• What you are asked to do:
Your task is to quote the listing below exactly, beginning with its first line and ending on the line bearing "destruct E as (E1".

Start of Block

Lemma set_state_watch st now w :
  let w' := setRadioWifiState (Some st) now w in watch_kept w w' \/ watch_over st now w w'.
Proof.
  cbv zeta. unfold setRadioWifiState. destruct (same_state _ _); [by left|]. cbv zeta.
  set (w1 := wifi_upd _ w).
  assert (E : w1.(ww_store).(wi_watch) = w.(ww_store).(wi_watch) /\ w1.(ww_store).(wi_deadline) = w.(ww_store).(wi_deadline)
    /\ w1.(ww_back) = w.(ww_back)) by (unfold w1; by destruct (negb _)).
  destruct E as (E1 & E2 & E3). clearbody w1. unfold watch_state. rewrite E1, E2.
  destruct (negb (wi_watch _ ≟ _)) eqn:Ew; [by left|]. apply negb_false_iff, bool_decide_eq_true in Ew.
  destruct (negb (rws_check st ≟ CheckDone)) eqn:Ec; [by left|]. apply negb_false_iff, bool_decide_eq_true in Ec.
  cbn [orb]. destruct (Z.ltb_spec (wi_deadline (ww_store w)) now) as [Hd|Hd]; cbn [orb].
  { right. split_and!; [done|done|by left]. }
  destruct (_ || _); [right; split_and!; [done|done|by left]|].
  destruct (_ && _) eqn:Eb; [|by left]. apply andb_true_iff in Eb as [Eb1%bool_decide_eq_true Eb2%bool_decide_eq_true].
  right. unfold watch_over. destruct (wi_handler _); split_and!; try done; cbn; [right|by left].
  rewrite E3. split_and!; try done.
Qed.

(** What an event does to the watch. *)
Lemma wifi_step_watch w e :
  let w' := wifi_step w e in
  match e with
  | WiReboot now => w'.(ww_store).(wi_watch) = WatchArmed /\ w'.(ww_store).(wi_deadline) = now + REBOOT_WATCH_MS /\
      w'.(ww_back) = w.(ww_back)
  | _ => watch_kept w w'
      \/ (exists st now, sets_state e = Some (st, now) /\ watch_over st now w w')
      \/ (exists h, e = WiHealth h /\ healthReady h = false /\ w.(ww_store).(wi_watch) = WatchArmed /\
          w'.(ww_store).(wi_watch) = WatchReturning /\ w'.(ww_store).(wi_deadline) = w.(ww_store).(wi_deadline) /\
          w'.(ww_back) = w.(ww_back))
  end.
Proof.
  cbv zeta. destruct e as [h|st now|refresh|id answer now|now| |now|handler]; cbn [wifi_step sets_state]; try by left.
  - unfold noteRadioWifiHealth. destruct (healthReady h) eqn:Eh, (wi_ready (ww_store w)); cbn [andb negb]; try by left.
    destruct (decide (wi_watch (ww_store w) = WatchArmed)) as [Ew|Ew].
    + right; right. exists h. split_and!; try done; cbn; by repeat case_bool_decide.
    + left. split_and!; cbn; by repeat case_bool_decide.
  - destruct (set_state_watch st now w); [by left|]. right; left. by exists st, now.
  - destruct (om_get _ id) as [l|]; [|by left]. destruct answer as [st|].
    + unfold wifi_answered. destruct (negb _); [by left|]. destruct (negb _); [by left|].
      destruct (set_state_watch st now (w <| ww_loads := om_delete w.(ww_loads) id |>)) as [H|H].
      * left. destruct (_ && _); exact H.
      * right; left. exists st, now. split; [done|]. destruct (_ && _); exact H.
    + left. unfold wifi_failed. by destruct (_ && _ && _).
  - destruct (wi_reload _) as [due|]; [|by left]. destruct (due <=? now); [|by left]. left. by destruct (wi_ready _).
  - left. unfold refreshRadioWifiAfterReconnect. by destruct (wi_ready _).
  - done.
Qed.

(** Since its last reboot, at [t0], the radio was seen away. *)
Definition rebooted (events : list WifiEvent) (t0 : Z) : Prop :=
  exists pre mid, events = pre ++ WiReboot t0 :: mid /\ Forall (fun e => is_reboot e = false) mid.
Definition rebooted_away (events : list WifiEvent) (t0 : Z) : Prop :=
  exists pre mid h suf, events = pre ++ WiReboot t0 :: mid ++ WiHealth h :: suf /\ healthReady h = false /\
    Forall (fun e => is_reboot e = false) (mid ++ suf).

Lemma rebooted_snoc events e t0 : is_reboot e = false -> rebooted events t0 -> rebooted (events ++ [e]) t0.
Proof.
  intros He (pre & mid & -> & Hm). exists pre, (mid ++ [e]). split; [by rewrite <- app_assoc|].
  apply Forall_app. split; [done|by constructor].
Qed.
Lemma rebooted_away_snoc events e t0 :
  is_reboot e = false -> rebooted_away events t0 -> rebooted_away (events ++ [e]) t0.
Proof.
  intros He (pre & mid & h & suf & -> & Hh & Hm). exists pre, mid, h, (suf ++ [e]). split_and!; [|done|].
  - rewrite <- app_assoc. cbn. by rewrite <- app_assoc.
  - rewrite app_assoc. apply Forall_app. split; [done|by constructor].
Qed.

Record watch_wf (events : list WifiEvent) (w : WifiWorld) : Prop := {
  wt_armed : w.(ww_store).(wi_watch) = WatchArmed ->
    exists t0, rebooted events t0 /\ w.(ww_store).(wi_deadline) = t0 + REBOOT_WATCH_MS;
  wt_returning : w.(ww_store).(wi_watch) = WatchReturning ->
    exists t0, rebooted_away events t0 /\ w.(ww_store).(wi_deadline) = t0 + REBOOT_WATCH_MS;
  wt_count : len w.(ww_back) + (if w.(ww_store).(wi_watch) ≟ WatchIdle then 0 else 1) <= reboots events;
}.

Lemma reboots_snoc events e : reboots (events ++ [e]) = reboots events + (if is_reboot e then 1 else 0).
Proof.
  unfold reboots. rewrite filter_app, len_app. f_equal. unfold filter; cbn. by destruct (is_reboot e).
Qed.

Lemma wifi_step_watch_wf events w e : watch_wf events w -> watch_wf (events ++ [e]) (wifi_step w e).
Proof.
  intros []. pose proof (wifi_step_watch w e) as H. cbv zeta in H.
  assert (Hb : is_reboot e = true -> exists now, e = WiReboot now) by (destruct e; try done; by eexists).
  destruct (is_reboot e) eqn:Er.
  - destruct (Hb eq_refl) as [now ->]. destruct H as (E1 & E2 & E3).
    split; rewrite ?E1, ?E2, ?E3, ?reboots_snoc; try done; cbn [is_reboot].
    + intros _. exists now. split; [|done]. exists events, []. by split; [|constructor].
    + rewrite bool_decide_eq_false_2 by done. case_bool_decide; lia.
  - clear Hb. assert (Hk : watch_kept w (wifi_step w e) -> watch_wf (events ++ [e]) (wifi_step w e)).
    { intros (E1 & E2 & E3). split; rewrite ?E1, ?E2, ?E3, ?reboots_snoc, ?Er.
      - intros [t0 [? ?]]%wt_armed0. exists t0. by split; [apply rebooted_snoc|].
      - intros [t0 [? ?]]%wt_returning0. exists t0. by split; [apply rebooted_away_snoc|].
      - lia. }
    assert (Ho : forall st now, watch_over st now w (wifi_step w e) -> watch_wf (events ++ [e]) (wifi_step w e)).
    { intros st now (Hr & Hi & Hc). split; rewrite ?Hi, ?reboots_snoc, ?Er; try done.
      rewrite Hr in wt_count0. rewrite bool_decide_eq_true_2 by done.
      rewrite bool_decide_eq_false_2 in wt_count0 by done.
      destruct Hc as [-> | (-> & _)]; [lia|]. rewrite len_app, len_cons, len_nil. lia. }
    assert (Ha : forall h, e = WiHealth h -> healthReady h = false -> w.(ww_store).(wi_watch) = WatchArmed ->
      (wifi_step w e).(ww_store).(wi_watch) = WatchReturning ->
      (wifi_step w e).(ww_store).(wi_deadline) = w.(ww_store).(wi_deadline) ->
      (wifi_step w e).(ww_back) = w.(ww_back) -> watch_wf (events ++ [e]) (wifi_step w e)).
    { intros h -> Hh Ha Hr Hd Hc. split; rewrite ?Hr, ?Hd, ?Hc, ?reboots_snoc; try done.
      - intros _. destruct (wt_armed0 Ha) as (t0 & (pre & mid & -> & Hm) & Ht). exists t0. split; [|done].
        exists pre, mid, h, []. split_and!; [by rewrite <- app_assoc|done|by rewrite app_nil_r].
      - rewrite Ha in wt_count0. rewrite bool_decide_eq_false_2 by done.
        rewrite bool_decide_eq_false_2 in wt_count0 by done. cbn. lia. }
    destruct e; try done; destruct H as [H|[(st' & now' & _ & H)|(h & Eh & Hh & Hw & Hr & Hd & Hc)]]; eauto.
Qed.

Lemma wifi_run_watch_wf events : watch_wf events (wifi_run events wifi_world0).
Proof.
  unfold wifi_run. induction events as [|e l IH] using rev_ind; [by split|].
  rewrite foldl_app. by apply wifi_step_watch_wf.
Qed.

End of Block

• Response below:
Lemma set_state_watch st now w :
  let w' := setRadioWifiState (Some st) now w in watch_kept w w' \/ watch_over st now w w'.
Proof.
  cbv zeta. unfold setRadioWifiState. destruct (same_state _ _); [by left|]. cbv zeta.
  set (w1 := wifi_upd _ w).
  assert (E : w1.(ww_store).(wi_watch) = w.(ww_store).(wi_watch) /\ w1.(ww_store).(wi_deadline) = w.(ww_store).(wi_deadline)
    /\ w1.(ww_back) = w.(ww_back)) by (unfold w1; by destruct (negb _)).
  destruct E as (E1 & E2 & E3). clearbody w1. unfold watch_state. rewrite E1, E2.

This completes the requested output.